**WHAT NEEDS TO BE DONE**
Scan the data below and report how many lines include the word "list". Nothing else is wanted.

------------------------------------

Definition MOBILE_ADJACENT_KEYS_literal : list (string * list string) :=
  [ ("q", ["w"; "a"; "s"]);
    ("w", ["q"; "e"; "a"; "s"; "d"]);
    ("e", ["w"; "r"; "s"; "d"; "f"]);
    ("r", ["e"; "t"; "d"; "f"; "g"]);
    ("t", ["r"; "y"; "f"; "g"; "h"]);
    ("y", ["t"; "u"; "g"; "h"; "j"]);
    ("u", ["y"; "i"; "h"; "j"; "k"]);
    ("i", ["u"; "o"; "j"; "k"; "l"]);
    ("o", ["i"; "p"; "k"; "l"]);
    ("p", ["o"; "l"]);
    ("a", ["q"; "w"; "s"; "z"; "x"]);
    ("s", ["q"; "w"; "e"; "a"; "d"; "z"; "x"; "c"]);
    ("d", ["w"; "e"; "r"; "s"; "f"; "x"; "c"; "v"]);
    ("f", ["e"; "r"; "t"; "d"; "g"; "c"; "v"; "b"]);
    ("g", ["r"; "t"; "y"; "f"; "h"; "v"; "b"; "n"]);
    ("h", ["t"; "y"; "u"; "g"; "j"; "b"; "n"; "m"]);
    ("j", ["y"; "u"; "i"; "h"; "k"; "n"; "m"]);
    ("k", ["u"; "i"; "o"; "j"; "l"; "m"]);
    ("l", ["i"; "o"; "p"; "k"]);
    ("z", ["a"; "s"; "x"]);
    ("x", ["a"; "s"; "d"; "z"; "c"]);
    ("c", ["s"; "d"; "f"; "x"; "v"]);
    ("v", ["d"; "f"; "g"; "c"; "b"]);
    ("b", ["f"; "g"; "h"; "v"; "n"]);
    ("n", ["g"; "h"; "j"; "b"; "m"]);
    ("m", ["h"; "j"; "k"; "n"]) ].
Definition ERROR_WEIGHTS_literal : list (string * Q) :=
  [ ("adjacent", (7 # 20)%Q);
    ("omission", (1 # 5)%Q);
    ("insertion", (3 # 20)%Q);
    ("transposition", (3 # 20)%Q);
    ("substitution", (1 # 20)%Q);
    ("space_error", (1 # 20)%Q);
    ("case_error", (1 # 20)%Q) ].
Definition THUMB_TYPING_ERRORS_literal : list (string * list string) :=
  [ ("the", ["thr"; "tue"; "rhe"; "tge"; "yhe"; "th"; "te"]);
    ("and", ["ans"; "abd"; "snd"; "amd"; "anf"; "anx"; "nd"]);
    ("that", ["thar"; "thst"; "rhat"; "yhat"; "tgat"; "thay"]);
    ("have", ["habe"; "hsve"; "have"; "jave"; "hav"; "havr"]);
    ("for", ["fir"; "fot"; "gor"; "dor"; "fpr"; "fo"]);
    ("are", ["ate"; "arr"; "arf"; "sre"; "ae"; "arre"]);
    ("but", ["bur"; "vut"; "bir"; "nit"; "byt"; "bt"]);
    ("not", ["nit"; "nor"; "noy"; "mot"; "nof"; "nt"]);
    ("you", ["yiu"; "tou"; "yoy"; "ypu"; "uou"; "yo"]);
    ("all", ["sll"; "akk"; "al"; "alll"; "alk"]);
    ("can", ["csn"; "cab"; "van"; "xan"; "cann"; "cn"]);
    ("had", ["hsd"; "jad"; "haf"; "hax"; "hadd"]);
    ("her", ["hee"; "het"; "jer"; "hrr"; "ger"]);
    ("was", ["wss"; "qas"; "wad"; "eaw"; "wa"; "wass"]);
    ("one", ["onr"; "obe"; "ine"; "ond"; "on"; "onee"]);
    ("our", ["oir"; "oyr"; "pur"; "out"; "ou"]);
    ("out", ["oit"; "put"; "oyt"; "our"; "ot"; "outt"]);
    ("day", ["dat"; "dau"; "fay"; "dsy"; "dy"]);
    ("get", ["gwt"; "het"; "ger"; "grt"; "gt"; "gett"]);
    ("has", ["hss"; "jas"; "hsd"; "gas"; "hs"]);
    ("him", ["hom"; "hin"; "jim"; "gim"; "hum"]);
    ("his", ["hos"; "hia"; "jis"; "hiss"; "hs"]);
    ("how", ["hiw"; "jow"; "hoe"; "gow"; "hw"]);
    ("its", ["ita"; "irs"; "ots"; "itss"; "ts"]);
    ("may", ["mat"; "nay"; "msy"; "mau"; "my"]);
    ("new", ["nee"; "mew"; "nrw"; "bew"; "nw"]);
    ("now", ["niw"; "mow"; "noe"; "bow"; "nw"]);
    ("say", ["sat"; "sau"; "ssy"; "aay"; "sy"]);
    ("two", ["teo"; "twi"; "rwo"; "tw"; "twoo"]);
    ("way", ["wau"; "wsy"; "eay"; "qay"; "wy"]);
    ("who", ["whi"; "eho"; "qho"; "wgo"; "wh"]);
    ("did", ["fid"; "dud"; "didd"; "dd"; "sid"]);
    ("she", ["shr"; "ahe"; "dhe"; "shee"; "sh"]);
    ("been", ["bern"; "veen"; "bren"; "ben"; "beenn"]);
    ("from", ["frim"; "fron"; "feom"; "grom"; "frm"]);
    ("have", ["habe"; "hsve"; "jave"; "havee"; "hve"]);
    ("into", ["inti"; "inro"; "intoo"; "unto"; "nto"]);
    ("just", ["jusr"; "kust"; "jsut"; "jist"; "jst"]);
    ("like", ["lile"; "likr"; "luke"; "lik"; "loke"]);
    ("make", ["makr"; "maje"; "nake"; "mke"; "msle"]);
    ("more", ["mire"; "morr"; "nore"; "mote"; "mre"]);
    ("only", ["onlt"; "inly"; "omly"; "oly"; "onky"]);
    ("over", ["iver"; "ovet"; "pver"; "ovee"; "ovr"]);
    ("such", ["suxh"; "sich"; "suvh"; "sch"; "sucj"]);
    ("take", ["tske"; "takr"; "rake"; "taje"; "tke"]);
    ("than", ["tham"; "tjan"; "rhan"; "thn"; "thsn"]);
    ("them", ["thrm"; "rhem"; "tjem"; "thm"; "tgem"]);
    ("then", ["tjen"; "rhen"; "thrn"; "thn"; "tgen"]);
    ("this", ["thia"; "thjs"; "rhis"; "thos"; "ths"]);
    ("time", ["tine"; "timr"; "rime"; "tume"; "tme"]);
    ("very", ["vety"; "veru"; "bery"; "vry"; "verg"]);
    ("want", ["wanr"; "qant"; "wamt"; "wnt"; "wabt"]);
    ("well", ["wekk"; "qell"; "wrll"; "wll"; "welll"]);
    ("were", ["wete"; "qere"; "wrer"; "wre"; "weee"]);
    ("what", ["wjat"; "qhat"; "whst"; "wht"; "whay"]);
    ("when", ["wjen"; "qhen"; "whrn"; "whn"; "wheb"]);
    ("will", ["eill"; "wikk"; "qill"; "wil"; "willl"]);
    ("with", ["woth"; "wirh"; "qith"; "wth"; "wiyh"]);
    ("word", ["wird"; "worf"; "qord"; "wrd"; "worx"]);
    ("work", ["wirk"; "wotk"; "qork"; "wrk"; "wprk"]);
    ("year", ["yeat"; "yesr"; "uear"; "yar"; "yeae"]);
    ("your", ["yoir"; "ypur"; "uour"; "yor"; "youe"]);
    ("about", ["aboit"; "sbout"; "abour"; "abt"; "abput"]);
    ("after", ["aftet"; "sfter"; "afrer"; "aftr"; "aftee"]);
    ("again", ["agsin"; "sgain"; "agaun"; "agin"; "agaib"]);
    ("being", ["beinf"; "veing"; "brung"; "bing"; "beibg"]);
    ("could", ["coild"; "ciuld"; "cpuld"; "cld"; "coudl"]);
    ("first", ["furst"; "forst"; "dirst"; "frst"; "firat"]);
    ("great", ["grear"; "gteat"; "grwat"; "grt"; "greay"]);
    ("never", ["neved"; "mever"; "nevee"; "nvr"; "nevwr"]);
    ("other", ["othet"; "orher"; "pther"; "othr"; "othee"]);
    ("right", ["righr"; "roght"; "rugjt"; "rght"; "righy"]);
    ("still", ["stoll"; "srill"; "atill"; "stll"; "stikl"]);
    ("thank", ["thabk"; "tjank"; "rhank"; "thnk"; "thsnk"]);
    ("their", ["theur"; "tjeir"; "rheir"; "thir"; "theie"]);
    ("there", ["thete"; "tjere"; "rhere"; "thre"; "theee"]);
    ("these", ["thesw"; "tjese"; "rhese"; "thse"; "thesee"]);
    ("think", ["thunk"; "tjink"; "rhink"; "thnk"; "thibl"]);
    ("those", ["thise"; "tjose"; "rhose"; "thse"; "thosee"]);
    ("three", ["thfee"; "tjree"; "rhree"; "thre"; "threee"]);
    ("today", ["todat"; "roday"; "todau"; "tday"; "todsy"]);
    ("under", ["unfer"; "ubder"; "inder"; "undr"; "undee"]);
    ("water", ["wated"; "qater"; "watee"; "watr"; "watef"]);
    ("where", ["whete"; "qhere"; "wjere"; "whre"; "wheee"]);
    ("which", ["whuch"; "qhich"; "wjich"; "whch"; "whicj"]);
    ("while", ["whike"; "qhile"; "wjile"; "whle"; "whilw"]);
    ("world", ["wirld"; "qorld"; "wprld"; "wrld"; "worle"]);
    ("would", ["woukd"; "qould"; "woyld"; "wld"; "woudl"]);
    ("write", ["wriyr"; "qrite"; "wfite"; "wrte"; "writw"]);
    ("going", ["goung"; "giing"; "goinf"; "gng"; "goibg"]);
    ("typing", ["typong"; "tyoing"; "typinf"; "typng"; "typibg"]);
    ("office", ["offixe"; "iffice"; "offuce"; "offce"; "officw"]);
    ("because", ["becayse"; "becauae"; "vecause"; "bcause"; "becuase"]);
    ("people", ["pwople"; "oeople"; "peopke"; "ppl"; "peoplee"]);
    ("should", ["shoild"; "ahould"; "shpuld"; "shld"; "shoudl"]);
    ("through", ["thrpugh"; "tjrough"; "throigh"; "thru"; "througj"]);
    ("hello", ["jello"; "helli"; "hrllo"; "hllo"; "helllo"]);
    ("message", ["messafe"; "nessage"; "messsgr"; "msg"; "mesaage"]);
    ("meeting", ["mweting"; "meering"; "neetkng"; "mtng"; "meetibg"]);
    ("morning", ["mornong"; "norning"; "mornibg"; "mrng"; "mornimg"]);
    ("thanks", ["tjanks"; "rhanks"; "thsnks"; "thx"; "thankss"]);
    ("please", ["pleaae"; "olease"; "plesse"; "pls"; "pleasee"]);
    ("sorry", ["sorrt"; "sirry"; "sorru"; "sry"; "sorrry"]);
    ("really", ["reall"; "rwally"; "reakky"; "rly"; "reallt"]);
    ("thing", ["thong"; "thinf"; "rhing"; "thng"; "thibg"]);
    ("things", ["thongs"; "thinfs"; "rhings"; "thngs"; "thibgs"]);
    ("something", ["somethong"; "somwthing"; "somerhing"; "smth"; "somethimg"]);
    ("someone", ["someobe"; "soneone"; "somrone"; "smone"; "someonee"]);
    ("anything", ["anythong"; "anytjing"; "snything"; "anythng"; "anythimg"]);
    ("everything", ["everythong"; "everytjing"; "evrrything"; "evrythng"; "everythimg"]);
    ("nothing", ["nothong"; "notjing"; "borhing"; "nthng"; "nothimg"]);
    ("i", ["u"; "o"; "k"]);
    ("a", ["s"; "q"; "z"]) ].
Definition SPACEBAR_ERRORS_literal : list (string * Q) :=
  [ ("space_to_b", (1 # 5)%Q);
    ("space_to_n", (1 # 5)%Q);
    ("space_to_v", (1 # 10)%Q);
    ("double_space", (1 # 5)%Q);
    ("no_space", (3 # 10)%Q) ].
Definition PROTECTED_PROPER_NOUNS_literal : list string :=
  [
   "iphone"; "ipad"; "macbook"; "airpods"; "imac"; "ios"; "macos"; "ipados"; "android";
   "samsung"; "galaxy"; "pixel"; "oneplus"; "huawei"; "xiaomi"; "google"; "gmail"; "youtube";
   "chrome"; "chromebook"; "microsoft"; "windows"; "xbox"; "linkedin"; "github"; "vscode";
   "facebook"; "instagram"; "whatsapp"; "messenger"; "meta"; "twitter"; "tiktok"; "snapchat";
   "discord"; "slack"; "zoom"; "teams"; "amazon"; "alexa"; "kindle"; "aws"; "netflix";
   "spotify"; "uber"; "lyft"; "airbnb"; "paypal"; "venmo"; "cashapp"; "stripe"; "shopify";
   "tesla"; "spacex"; "openai"; "chatgpt"; "claude"; "anthropic"; "gmail"; "outlook"; "yahoo";
   "hotmail"; "icloud"; "dropbox"; "onedrive"; "notion"; "figma"; "canva"; "photoshop";
   "illustrator"; "premiere"; "john"; "jane"; "mike"; "david"; "sarah"; "emma"; "james";
   "mary"; "michael"; "jennifer"; "robert"; "linda"; "william"; "elizabeth"; "london"; "paris";
   "tokyo"; "singapore"; "sydney"; "melbourne"; "new york"; "los angeles"; "san francisco";
   "seattle"; "chicago"; "mumbai"; "delhi"; "bangalore"; "manila"; "lagos"; "johannesburg";
   "dublin"; "edinburgh"; "auckland"; "wellington"; "hong kong"; "kuala lumpur" ].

------------------------------------

**SOLUTION**
5